> [What you will do]
Output only the line that contains "take e after" and the lines after it, all verbatim, through the last one below.

Items from a dataset
####################
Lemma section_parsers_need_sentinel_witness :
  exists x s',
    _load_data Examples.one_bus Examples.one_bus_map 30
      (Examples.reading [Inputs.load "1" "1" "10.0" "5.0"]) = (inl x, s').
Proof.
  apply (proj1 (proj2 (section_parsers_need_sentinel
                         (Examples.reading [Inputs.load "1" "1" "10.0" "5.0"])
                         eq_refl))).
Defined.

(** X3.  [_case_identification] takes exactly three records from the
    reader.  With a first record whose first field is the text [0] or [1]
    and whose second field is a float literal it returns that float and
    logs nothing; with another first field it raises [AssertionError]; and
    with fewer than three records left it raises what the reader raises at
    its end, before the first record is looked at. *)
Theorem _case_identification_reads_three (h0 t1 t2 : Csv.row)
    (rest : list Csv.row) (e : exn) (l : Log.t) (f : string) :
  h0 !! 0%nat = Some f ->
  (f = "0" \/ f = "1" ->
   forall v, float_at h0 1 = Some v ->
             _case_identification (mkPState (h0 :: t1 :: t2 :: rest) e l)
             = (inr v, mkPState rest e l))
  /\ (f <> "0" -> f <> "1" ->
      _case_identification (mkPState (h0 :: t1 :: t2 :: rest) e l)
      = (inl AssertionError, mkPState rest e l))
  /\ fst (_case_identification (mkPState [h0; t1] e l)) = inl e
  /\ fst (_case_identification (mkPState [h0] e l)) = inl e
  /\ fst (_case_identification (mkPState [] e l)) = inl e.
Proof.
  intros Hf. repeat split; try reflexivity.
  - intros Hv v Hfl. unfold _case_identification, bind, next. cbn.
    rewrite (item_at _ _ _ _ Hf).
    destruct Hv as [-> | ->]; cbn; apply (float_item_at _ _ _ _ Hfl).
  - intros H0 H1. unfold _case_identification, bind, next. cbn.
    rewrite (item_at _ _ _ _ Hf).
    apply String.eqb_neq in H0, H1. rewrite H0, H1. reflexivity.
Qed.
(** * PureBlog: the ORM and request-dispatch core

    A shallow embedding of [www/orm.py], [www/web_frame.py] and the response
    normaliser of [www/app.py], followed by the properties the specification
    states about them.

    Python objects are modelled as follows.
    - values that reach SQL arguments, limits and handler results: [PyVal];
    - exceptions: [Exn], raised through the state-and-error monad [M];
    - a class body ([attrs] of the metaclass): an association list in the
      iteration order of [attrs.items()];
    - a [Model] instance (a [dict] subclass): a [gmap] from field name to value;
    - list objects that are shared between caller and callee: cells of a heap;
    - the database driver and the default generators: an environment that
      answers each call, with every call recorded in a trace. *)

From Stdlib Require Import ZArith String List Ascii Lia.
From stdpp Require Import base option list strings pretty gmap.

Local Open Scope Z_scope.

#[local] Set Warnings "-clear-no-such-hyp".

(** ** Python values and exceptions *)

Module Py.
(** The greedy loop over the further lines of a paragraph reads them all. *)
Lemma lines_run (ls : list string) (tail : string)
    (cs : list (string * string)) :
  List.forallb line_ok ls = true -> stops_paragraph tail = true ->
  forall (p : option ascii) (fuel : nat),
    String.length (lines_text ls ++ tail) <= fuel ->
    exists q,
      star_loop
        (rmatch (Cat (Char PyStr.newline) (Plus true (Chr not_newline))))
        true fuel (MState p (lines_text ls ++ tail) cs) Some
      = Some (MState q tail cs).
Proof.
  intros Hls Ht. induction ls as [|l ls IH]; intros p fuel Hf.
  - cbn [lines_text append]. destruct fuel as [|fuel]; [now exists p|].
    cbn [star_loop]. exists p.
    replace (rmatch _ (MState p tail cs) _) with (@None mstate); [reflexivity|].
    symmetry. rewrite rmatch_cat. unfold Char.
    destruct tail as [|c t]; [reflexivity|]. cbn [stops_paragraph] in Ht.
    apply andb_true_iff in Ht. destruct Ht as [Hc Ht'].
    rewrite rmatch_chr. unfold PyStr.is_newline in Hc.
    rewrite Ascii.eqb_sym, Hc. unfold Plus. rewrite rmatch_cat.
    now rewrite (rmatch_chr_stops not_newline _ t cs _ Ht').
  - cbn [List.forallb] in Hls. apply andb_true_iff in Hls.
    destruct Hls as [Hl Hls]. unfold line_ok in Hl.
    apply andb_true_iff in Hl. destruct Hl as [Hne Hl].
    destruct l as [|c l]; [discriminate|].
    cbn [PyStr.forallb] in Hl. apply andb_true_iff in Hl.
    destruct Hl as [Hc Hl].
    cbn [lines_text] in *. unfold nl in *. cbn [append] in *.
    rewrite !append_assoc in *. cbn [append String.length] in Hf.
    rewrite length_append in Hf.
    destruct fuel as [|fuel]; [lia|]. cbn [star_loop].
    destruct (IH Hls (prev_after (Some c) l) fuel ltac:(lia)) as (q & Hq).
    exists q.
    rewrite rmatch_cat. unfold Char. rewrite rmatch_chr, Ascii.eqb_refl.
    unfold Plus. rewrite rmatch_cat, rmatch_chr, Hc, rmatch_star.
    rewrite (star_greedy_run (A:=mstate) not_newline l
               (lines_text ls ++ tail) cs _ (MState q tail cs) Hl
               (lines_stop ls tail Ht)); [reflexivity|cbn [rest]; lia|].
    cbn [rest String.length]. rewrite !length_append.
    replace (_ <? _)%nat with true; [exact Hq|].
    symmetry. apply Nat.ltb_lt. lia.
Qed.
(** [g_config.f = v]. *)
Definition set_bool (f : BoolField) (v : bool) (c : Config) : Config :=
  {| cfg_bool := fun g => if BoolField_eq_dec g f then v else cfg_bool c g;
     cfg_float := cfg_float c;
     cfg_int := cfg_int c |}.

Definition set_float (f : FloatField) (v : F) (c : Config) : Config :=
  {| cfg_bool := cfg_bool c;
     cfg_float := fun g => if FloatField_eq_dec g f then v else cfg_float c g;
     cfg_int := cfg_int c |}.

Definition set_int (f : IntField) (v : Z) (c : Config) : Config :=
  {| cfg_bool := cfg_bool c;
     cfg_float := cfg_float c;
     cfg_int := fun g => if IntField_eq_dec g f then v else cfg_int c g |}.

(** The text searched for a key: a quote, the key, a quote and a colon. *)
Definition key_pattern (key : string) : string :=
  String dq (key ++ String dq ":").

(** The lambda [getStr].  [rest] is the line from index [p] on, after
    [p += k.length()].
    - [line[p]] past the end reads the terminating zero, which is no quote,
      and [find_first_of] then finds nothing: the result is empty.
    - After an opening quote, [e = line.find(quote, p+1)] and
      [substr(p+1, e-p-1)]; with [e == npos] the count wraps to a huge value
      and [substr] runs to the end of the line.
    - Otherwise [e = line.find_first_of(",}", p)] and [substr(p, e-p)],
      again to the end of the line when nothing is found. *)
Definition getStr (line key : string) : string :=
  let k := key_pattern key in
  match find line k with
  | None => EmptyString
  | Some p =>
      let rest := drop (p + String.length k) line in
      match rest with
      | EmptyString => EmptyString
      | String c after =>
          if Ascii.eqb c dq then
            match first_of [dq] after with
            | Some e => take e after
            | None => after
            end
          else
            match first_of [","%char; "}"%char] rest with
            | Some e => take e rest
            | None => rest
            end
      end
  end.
####################
> [Output]
            | Some e => take e after
            | None => after
            end
          else
            match first_of [","%char; "}"%char] rest with
            | Some e => take e rest
            | None => rest
            end
      end
  end.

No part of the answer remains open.